▸ **Stored items**:
----
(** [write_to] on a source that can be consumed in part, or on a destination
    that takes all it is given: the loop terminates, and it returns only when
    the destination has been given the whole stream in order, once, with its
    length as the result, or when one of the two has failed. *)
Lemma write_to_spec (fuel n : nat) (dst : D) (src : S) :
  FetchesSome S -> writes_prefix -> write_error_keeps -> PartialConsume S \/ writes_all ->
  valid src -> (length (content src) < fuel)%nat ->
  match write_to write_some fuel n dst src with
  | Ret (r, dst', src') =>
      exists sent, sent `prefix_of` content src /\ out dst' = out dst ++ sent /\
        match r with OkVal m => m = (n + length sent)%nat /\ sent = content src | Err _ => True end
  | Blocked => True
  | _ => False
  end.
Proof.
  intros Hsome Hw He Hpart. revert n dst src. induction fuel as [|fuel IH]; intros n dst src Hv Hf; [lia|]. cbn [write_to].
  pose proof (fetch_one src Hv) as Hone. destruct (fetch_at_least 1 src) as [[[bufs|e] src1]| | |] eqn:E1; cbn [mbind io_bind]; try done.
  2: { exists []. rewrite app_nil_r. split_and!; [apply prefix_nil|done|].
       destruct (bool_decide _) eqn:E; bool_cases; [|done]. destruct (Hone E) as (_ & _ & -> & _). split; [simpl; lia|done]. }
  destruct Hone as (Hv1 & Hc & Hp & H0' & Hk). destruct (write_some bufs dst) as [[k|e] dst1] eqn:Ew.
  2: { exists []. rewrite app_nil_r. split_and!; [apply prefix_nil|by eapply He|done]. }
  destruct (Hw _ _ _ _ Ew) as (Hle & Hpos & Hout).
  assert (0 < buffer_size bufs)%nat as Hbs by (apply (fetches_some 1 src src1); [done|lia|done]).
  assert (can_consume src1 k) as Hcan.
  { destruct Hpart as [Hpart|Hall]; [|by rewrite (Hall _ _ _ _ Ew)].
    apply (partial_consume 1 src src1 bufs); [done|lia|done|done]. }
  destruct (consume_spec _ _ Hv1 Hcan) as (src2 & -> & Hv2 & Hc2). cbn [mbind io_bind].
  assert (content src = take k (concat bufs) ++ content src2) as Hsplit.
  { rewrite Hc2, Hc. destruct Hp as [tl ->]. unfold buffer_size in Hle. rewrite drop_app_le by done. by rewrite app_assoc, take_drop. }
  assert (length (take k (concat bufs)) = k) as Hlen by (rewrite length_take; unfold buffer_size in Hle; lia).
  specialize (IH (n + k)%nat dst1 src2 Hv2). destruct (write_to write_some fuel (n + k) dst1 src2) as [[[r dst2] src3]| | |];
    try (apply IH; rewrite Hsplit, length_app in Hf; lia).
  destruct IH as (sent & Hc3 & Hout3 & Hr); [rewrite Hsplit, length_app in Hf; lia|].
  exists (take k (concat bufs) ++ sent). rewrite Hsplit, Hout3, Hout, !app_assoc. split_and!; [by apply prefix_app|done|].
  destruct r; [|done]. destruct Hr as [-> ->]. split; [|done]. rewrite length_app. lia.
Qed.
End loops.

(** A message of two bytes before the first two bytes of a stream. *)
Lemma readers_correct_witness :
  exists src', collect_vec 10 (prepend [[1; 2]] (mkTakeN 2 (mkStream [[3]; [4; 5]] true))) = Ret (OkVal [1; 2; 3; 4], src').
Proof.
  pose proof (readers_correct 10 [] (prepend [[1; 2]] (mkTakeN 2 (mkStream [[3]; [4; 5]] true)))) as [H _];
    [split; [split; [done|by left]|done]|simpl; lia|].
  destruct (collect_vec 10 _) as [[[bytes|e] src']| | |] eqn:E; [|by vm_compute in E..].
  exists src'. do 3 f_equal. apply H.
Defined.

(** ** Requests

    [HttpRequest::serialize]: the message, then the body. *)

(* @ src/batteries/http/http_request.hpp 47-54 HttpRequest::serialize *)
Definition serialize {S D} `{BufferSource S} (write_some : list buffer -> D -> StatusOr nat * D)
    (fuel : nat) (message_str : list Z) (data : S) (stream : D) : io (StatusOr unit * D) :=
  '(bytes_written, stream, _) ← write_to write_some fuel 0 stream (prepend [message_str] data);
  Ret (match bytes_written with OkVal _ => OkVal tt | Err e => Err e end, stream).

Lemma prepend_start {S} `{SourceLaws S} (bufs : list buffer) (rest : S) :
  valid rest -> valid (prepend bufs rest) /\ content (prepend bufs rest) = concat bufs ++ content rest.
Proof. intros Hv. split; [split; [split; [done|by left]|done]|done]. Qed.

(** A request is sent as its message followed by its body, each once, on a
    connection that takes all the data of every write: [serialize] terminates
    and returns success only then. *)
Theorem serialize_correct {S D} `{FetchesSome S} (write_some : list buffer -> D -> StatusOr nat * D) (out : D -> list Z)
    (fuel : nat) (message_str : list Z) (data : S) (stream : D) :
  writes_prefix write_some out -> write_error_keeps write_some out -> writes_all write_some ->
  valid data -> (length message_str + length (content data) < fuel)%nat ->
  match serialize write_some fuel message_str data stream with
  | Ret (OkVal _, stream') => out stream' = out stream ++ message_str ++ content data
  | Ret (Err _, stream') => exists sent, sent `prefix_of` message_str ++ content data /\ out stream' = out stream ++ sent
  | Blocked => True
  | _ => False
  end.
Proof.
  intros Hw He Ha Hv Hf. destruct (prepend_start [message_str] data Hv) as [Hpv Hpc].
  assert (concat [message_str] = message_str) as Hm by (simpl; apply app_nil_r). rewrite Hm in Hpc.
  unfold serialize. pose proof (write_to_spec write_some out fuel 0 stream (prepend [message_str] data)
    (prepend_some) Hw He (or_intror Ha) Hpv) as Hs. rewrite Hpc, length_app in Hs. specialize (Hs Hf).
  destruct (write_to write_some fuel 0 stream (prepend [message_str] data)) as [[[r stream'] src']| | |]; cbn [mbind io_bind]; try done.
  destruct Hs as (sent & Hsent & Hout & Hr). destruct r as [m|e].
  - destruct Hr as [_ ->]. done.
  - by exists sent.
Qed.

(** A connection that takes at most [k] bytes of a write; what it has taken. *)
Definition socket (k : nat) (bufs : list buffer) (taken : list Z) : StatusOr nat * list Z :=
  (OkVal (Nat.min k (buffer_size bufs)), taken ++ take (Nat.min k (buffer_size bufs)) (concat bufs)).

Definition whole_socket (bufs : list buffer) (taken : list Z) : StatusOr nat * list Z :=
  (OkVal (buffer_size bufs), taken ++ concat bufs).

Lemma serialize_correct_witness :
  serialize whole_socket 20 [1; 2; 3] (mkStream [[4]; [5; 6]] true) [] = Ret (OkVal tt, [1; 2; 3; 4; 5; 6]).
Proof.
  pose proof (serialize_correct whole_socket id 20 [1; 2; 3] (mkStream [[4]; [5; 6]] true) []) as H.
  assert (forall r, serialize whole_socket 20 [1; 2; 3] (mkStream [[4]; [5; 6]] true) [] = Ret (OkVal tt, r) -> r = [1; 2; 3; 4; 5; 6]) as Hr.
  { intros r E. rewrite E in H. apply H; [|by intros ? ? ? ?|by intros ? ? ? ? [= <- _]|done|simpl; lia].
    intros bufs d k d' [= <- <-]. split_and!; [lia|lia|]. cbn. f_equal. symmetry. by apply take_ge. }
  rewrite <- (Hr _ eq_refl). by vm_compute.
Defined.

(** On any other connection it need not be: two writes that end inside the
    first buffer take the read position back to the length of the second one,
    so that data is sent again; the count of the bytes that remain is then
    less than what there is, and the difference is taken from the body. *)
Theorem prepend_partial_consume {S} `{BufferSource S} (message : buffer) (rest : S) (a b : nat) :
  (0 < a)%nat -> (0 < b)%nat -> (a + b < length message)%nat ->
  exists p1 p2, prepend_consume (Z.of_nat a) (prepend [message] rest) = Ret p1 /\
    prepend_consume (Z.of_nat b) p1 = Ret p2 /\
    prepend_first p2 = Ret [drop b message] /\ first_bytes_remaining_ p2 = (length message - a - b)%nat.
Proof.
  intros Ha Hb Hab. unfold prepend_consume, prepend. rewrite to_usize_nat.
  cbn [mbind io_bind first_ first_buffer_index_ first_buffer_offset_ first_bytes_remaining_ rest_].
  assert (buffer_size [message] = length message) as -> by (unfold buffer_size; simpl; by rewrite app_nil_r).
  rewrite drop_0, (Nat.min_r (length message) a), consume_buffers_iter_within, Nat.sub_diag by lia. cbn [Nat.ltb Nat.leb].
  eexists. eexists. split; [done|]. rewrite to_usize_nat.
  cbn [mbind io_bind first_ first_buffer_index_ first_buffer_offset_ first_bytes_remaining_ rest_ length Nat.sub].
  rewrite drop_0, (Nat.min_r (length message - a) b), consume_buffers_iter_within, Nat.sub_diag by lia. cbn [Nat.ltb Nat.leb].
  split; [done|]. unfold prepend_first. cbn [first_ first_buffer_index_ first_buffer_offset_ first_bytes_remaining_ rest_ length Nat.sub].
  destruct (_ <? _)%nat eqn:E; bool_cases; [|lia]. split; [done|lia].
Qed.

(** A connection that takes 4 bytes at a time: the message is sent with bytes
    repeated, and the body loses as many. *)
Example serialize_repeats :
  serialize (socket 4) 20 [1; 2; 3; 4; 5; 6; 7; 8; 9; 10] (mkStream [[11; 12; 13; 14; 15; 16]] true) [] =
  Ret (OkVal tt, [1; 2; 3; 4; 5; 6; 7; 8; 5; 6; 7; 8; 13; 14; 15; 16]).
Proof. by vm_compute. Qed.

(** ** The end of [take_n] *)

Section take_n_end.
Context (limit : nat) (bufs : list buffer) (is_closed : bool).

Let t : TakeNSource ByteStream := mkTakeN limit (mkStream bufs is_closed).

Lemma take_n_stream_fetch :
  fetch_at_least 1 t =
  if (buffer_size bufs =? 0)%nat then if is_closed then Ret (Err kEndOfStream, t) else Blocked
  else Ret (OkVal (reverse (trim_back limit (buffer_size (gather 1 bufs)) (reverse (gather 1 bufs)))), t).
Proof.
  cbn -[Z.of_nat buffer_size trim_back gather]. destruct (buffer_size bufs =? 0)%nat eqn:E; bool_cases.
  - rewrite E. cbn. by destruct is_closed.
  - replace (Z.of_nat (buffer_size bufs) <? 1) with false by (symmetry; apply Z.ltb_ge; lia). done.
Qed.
----
Among the lines of the data, find every one that holds "when" and copy it.

▸ **Task solution**:
    that takes all it is given: the loop terminates, and it returns only when
    length as the result, or when one of the two has failed. *)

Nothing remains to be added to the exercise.